Mobility conference takes public transportation
ITD’s Division of Public Transportation rolled out a new vision of mobility in Idaho to providers and users during a conference held in Boise this week (April 30, May 1).
“Mobility Idaho, 2008” was a crucial step toward implementing Idaho’s Mobility and Access Pathway or IMAP, a statewide public transportation plan recently approved by the Transportation Board.
Nearly 80 people representing public transportation interests statewide learned more about Public Transportation’s new emphasis on how best to move people instead of focusing on any one particular mode of transportation.
John Witmer, a community planner for Federal Transit Administration Region 10, told the group about emerging trends in public transportation coordination and the value of having a coordinated plan.
“The coordinated plan is basically a plan that involves all the key stakeholders identifying needs and strategies,” Witmer said. “The ultimate goal is to come up with a way to meet needs not currently being met.”
Planning agencies, transit riders, transportation providers, human services agencies, other government agencies, tribal representatives, elected officials and advocacy groups are among the key players that need to be involved in a coordinated plan, Witmer explained.
He encouraged participants to contact the FTA for technical assistance concerning grant applications.
“We have plenty of technical assistance available, so don’t try to reinvent the wheel,” he said.
“One thing about coordination is it never stops,” said Barbara Singleton, United We Ride (UWR) Region 10 ambassador. “The players are constantly changing.”
She went on to describe the Federal Interagency Coordinating Council on Access and Mobility’s UWR initiative and the opportunities it offers.
The UWR initiative is a high-priority, multi-year effort meant to enhance transportation services for people with disabilities, older adults and individuals with lower incomes. The initiative seeks to improve transportation coordination by breaking the barriers between transit and human service programs.

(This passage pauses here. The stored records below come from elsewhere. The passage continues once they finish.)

(** ** The theorem *)

(** The commands of a board that leave the positions to the service *)
Inductive command :=
  | Add (fresh sid bid : uuid) (who : option string)
  | Remove (id : uuid)
  | Reorder (sid : uuid) (ids : list uuid)
  | Edit (id : uuid) (status who : option string)
  | Link (id workflow : uuid).

Definition perform (c : command) (b : planning) : res project_exn planning :=
  match c with
  | Add fresh sid bid who => r <~ add_task_to_sprint fresh sid bid who b; Ok r.2
  | Remove id => remove_sprint_task id b
  | Reorder sid ids => reorder_sprint_tasks sid ids b
  | Edit id status who => r <~ update_sprint_task id status None who b; Ok r.2
  | Link id w => r <~ link_workflow id w b; Ok r.2
  end.

(** New rows have new identifiers; a new order names every task of the sprint. *)
Definition admissible (b : planning) (c : command) : Prop :=
  match c with
  | Add fresh _ _ _ => fresh ∉ map sprint_task_id (sprint_tasks b)
  | Reorder sid ids => ids ≡ₚ order sid b
  | _ => True
  end.

(** What each does to the list of sprint [s] *)
Definition list_after (c : command) (s : uuid) (l : list uuid) : list uuid :=
  match c with
  | Add fresh sid _ _ => if decide (s = sid) then l ++ [fresh] else l
  | Remove id => List.filter (λ x, negb (bool_decide (x = id))) l
  | Reorder sid ids => if decide (s = sid) then ids else l
  | Edit _ _ _ | Link _ _ => l
  end.

(** C14: a sprint implements an ordered list.  While positions are left to the
    service, each accepted command does to the tasks of a sprint, in the order of
    their positions, what it does to a list: an added task comes last, a removed one
    is left out, and reordering with every task of the sprint, which never fails,
    gives exactly the order asked for; other sprints are untouched and positions
    stay distinct. *)
Theorem sprint_is_list c b (Hb : ranked_board b) (Hc : admissible b c) :
  match perform c b with
  | Ok b' => ranked_board b' ∧ ∀ s, order s b' = list_after c s (order s b)
  | Err _ => match c with Reorder _ _ => False | _ => True end
  end.
Proof.
  destruct c as [fresh sid bid who|id|sid ids|id status who|id w]; cbn [perform list_after admissible] in *.
  - destruct (add_task_to_sprint _ _ _ _ _) as [[t b']|] eqn:E; [|done]. cbn. destruct (add_order _ _ _ _ _ _ _ Hb Hc E) as [Hr Ho].
    split; [done|]. intros s. rewrite Ho. destruct (decide _); [done|by rewrite app_nil_r].
  - destruct (remove_sprint_task _ _) as [b'|] eqn:E; [|done]. by apply remove_order.
  - destruct (reorder_order sid ids b Hb Hc) as (b'&->&Hr&Ho&Hs). split; [done|]. intros s. destruct (decide _) as [->|]; auto.
  - destruct (update_sprint_task _ _ _ _ _) as [[t b']|] eqn:E; [|done]. cbn. by eapply update_order.
  - destruct (link_workflow _ _ _) as [[t b']|] eqn:E; [|done]. cbn. by eapply link_order.
Qed.

(** ** Concrete runs *)

Definition card (id : N) (pos : Z) : SprintTask := {|
  sprint_task_id := UUID id; st_sprint := UUID 9; st_backlog := UUID 8; st_workflow := None; st_status := "todo"; st_assigned := None;
  position := pos |}.

Definition sample_board (ts : list SprintTask) : planning := {|
  projects := [];
  backlog := [{| backlog_task_id := UUID 8; b_project := UUID 7; b_title := "t"; b_description := ""; b_priority := 3; b_points := None;
                 b_labels := []; b_status := "new" |}];
  sprints := [{| sprint_id := UUID 9; s_project := UUID 7; s_name := "s"; s_goal := None; s_start := 0; s_end := 14; s_status := "planning" |}];
  sprint_tasks := ts |}.

(** Reordering only some of the tasks gives positions that others already have. *)
Example partial_reorder :
  match reorder_sprint_tasks (UUID 9) [UUID 3; UUID 2] (sample_board [card 1 0; card 2 1; card 3 2]) with
  | Ok b' => map position (sprint_tasks b')
  | Err _ => []
  end = [0; 1; 0].
Proof. vm_compute. reflexivity. Qed.

(** A backlog task that is on a sprint cannot be deleted. *)
Example delete_planned : delete_backlog_task (UUID 8) (sample_board [card 1 0]) = Err ConstraintViolated.
Proof. vm_compute. reflexivity. Qed.

Lemma sprint_is_list_witness :
  let b := sample_board [card 1 0; card 2 1; card 3 2] in
  match perform (Reorder (UUID 9) [UUID 3; UUID 1; UUID 2]) b with
  | Ok b' => ranked_board b' ∧ ∀ s, order s b' = list_after (Reorder (UUID 9) [UUID 3; UUID 1; UUID 2]) s (order s b)
  | Err _ => False
  end.
Proof.
  apply (sprint_is_list (Reorder (UUID 9) [UUID 3; UUID 1; UUID 2]) (sample_board _)).
  - split; [apply (bool_decide_eq_true_1 (NoDup _)); vm_compute; reflexivity|]. intros sid. unfold tasks_of. cbn [sprint_tasks sample_board].
    rewrite !filter_cons, filter_nil. cbn [st_sprint card]. destruct (decide _); [|constructor].
    apply (bool_decide_eq_true_1 (NoDup _)). vm_compute. reflexivity.
  - apply (bool_decide_eq_true_1 (_ ≡ₚ _)). vm_compute. reflexivity.
Defined.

“Idaho, you will probably be one of our stars,” Singleton said, citing ITD Public Transportation’s IMAP process and conference participation.
Richard Armstrong, Idaho Department of Health and Welfare director, said that his agency administered about 150 programs and was Idaho’s largest state agency.

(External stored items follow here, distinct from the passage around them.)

(** The keyword arguments that [render_filename_col] hands to [format]. *)
Definition filename_kwargs (tid : option Z) (stem : string) (image_raw : pyval) : dict :=
  let image_name := basename_from_url_or_path image_raw in
  let image_ext := ext_from_name (py_str (py_or (VStr image_name) (VStr ""))) ".png" in
  let safe_tid := match tid with None => EmptyString | Some n => str_of_Z n end in
  [ ("token_id", VStr safe_tid);
    ("stem", VStr stem);
    ("image", py_or image_raw (VStr ""));
    ("image_name", py_or (VStr image_name) (VStr ""));
    ("image_ext", py_or (VStr image_ext) (VStr ".png")) ].

Definition render_filename_col (tmpl : string) (tid : option Z) (stem : string)
    (image_raw : pyval) : outcome string :=
  py_format tmpl (filename_kwargs tid stem image_raw).

End Render.

(** ** Aggregated mode: [load_metadata_file] *)

(** What reading and decoding a file gives: [json.loads(p.read_text(...))]
    either returns a value or raises. *)
Inductive document : Type :=
| Undecodable
| Decoded (v : pyval).

(** The loop over a top-level list; [idx] is the position [enumerate] hands
    out, starting from 1. *)
Fixpoint items_of_list (image_prefix : option string) (idx : Z) (raw : list pyval)
  : list item :=
  match raw with
  | [] => []
  | VDict obj :: rest =>
      normalize_one image_prefix obj (str_of_Z idx)
        :: items_of_list image_prefix (idx + 1) rest
  | _ :: rest => items_of_list image_prefix (idx + 1) rest
  end.

(** The object of a top-level mapping, with its key as [token_id] when the
    object has none and the key reads as an integer. *)
Definition with_key_as_id (k : string) (obj : dict) : dict :=
  if dict_has "token_id" obj then obj
  else match py_int k with
       | Some n => dict_set "token_id" (VInt n) obj
       | None => obj
       end.

Fixpoint items_of_dict (image_prefix : option string) (raw : dict) : list item :=
  match raw with
  | [] => []
  | (k, VDict obj) :: rest =>
      normalize_one image_prefix (with_key_as_id k obj) k
        :: items_of_dict image_prefix rest
  | _ :: rest => items_of_dict image_prefix rest
  end.

Definition load_metadata_file (doc : document) (image_prefix : option string)
  : outcome (list item) :=
  match doc with
  | Undecodable => Raise DecodeError
  | Decoded (VList raw) => Ok (items_of_list image_prefix 1 raw)
  | Decoded (VDict raw) => Ok (items_of_dict image_prefix raw)
  | Decoded _ => Raise (SystemExit UnsupportedStructure)
  end.

(** ** The unified header *)

(** The two accumulators of the trait scan: the column order and the set of
    names met so far. *)
Record trait_scan : Type := Scan {
  all_traits_order : list string;
  trait_seen : list string
}.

“We know that it is 50 percent less expensive to maintain someone in their home rather than in an institution,” Armstrong said, adding that transportation services are needed for that option to work.
“Many of our customers can’t drive,” he said. “Medicaid spends $18 million per year on transportation in Idaho.”

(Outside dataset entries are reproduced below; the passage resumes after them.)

(** * agent-101: a shallow embedding of the agent demos

    The development follows the Python packages under [src/agent101]:

    - [Py]          the fragment of Python the code relies on: exceptions,
                    [try]/[except Exception], truthiness, JSON-like values;
    - [Memory]      [memory.py]: [ShortTermMemory] and [ChromaVectorMemory];
    - [Calculator]  [tools/calculator.py]: [_eval] and [evaluate_expression];
    - [Web]         [web/actions.py] and [web/agent.py]: [WebAgent.run];
    - [Tools]       [tools/__init__.py], [web_search.py], [web_fetch.py];
    - [BaseQA]      [agents/base_qa.py]: [BaseQAAgent.ask];
    - [Executor]    [executor/langgraph_app.py]: the nodes and the routing
                    function of the planner/executor graph, its construction
                    and [run];
    - [Client]      [llm.py]: [LLMClient.chat] and [function_call_chat];
    - [Browser]     [web/browser.py]: [BrowserManager] over Playwright;
    - [Research]    [research/pdf_parser.py]: [chunk_text];
                    [research/academic_search.py]: [search_arxiv];
    - [Excel]       [file/extractors.py]: [extract_excel_overview].

    The modules [MemoryExtra], [ExecutorExtra], [CalculatorExtra], [WebExtra]
    and [BaseQAExtra] hold further properties of the code modelled above.

    Calls that leave the repository (the LLM API, the tokenizer, the vector
    store, the browser, the JSON codec) are oracles: functions or response
    streams the theorems quantify over, each able to raise. The graph library
    is modelled as far as the construction of the graph goes: its builder and
    the checks of [add_node] and [compile]. *)

From Stdlib Require Import ZArith List String Ascii Bool Lia Sorted.
Import ListNotations.

Local Open Scope Z_scope.

(* ===================================================================== *)
(** * Python fragment                                                     *)
(* ===================================================================== *)

Module Py.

A panel discussion followed, featuring representatives from organizations with interests in better public transportation statewide.
Talks by ITD Director Pamela K. Lowe and Dan Dirks, chairman of the Community Transportation Association of America Board of Directors, opened a full day of conference activities.
The activities included formal roll out of the IMAP process by ITD Public Transportation Administrator Randy Kyrias, followed by small-group sessions. The conference concluded with breakout sessions by district for stakeholders.
Kyrias called the conference “an inspiring event that resulted in a tidal shift setting a new direction for Idaho’s mobility community.”
For true mobility and coordination to occur, stakeholders needed to be brought together including those who need transportation, those who provide it, those who purchase transportation and those who desire the economic benefits, he explained.
“The conference emphasized the absolute imperative to establish an open and supportive environment that encourages and nurtures effective partnerships, coalitions and networks,” Kyrias said.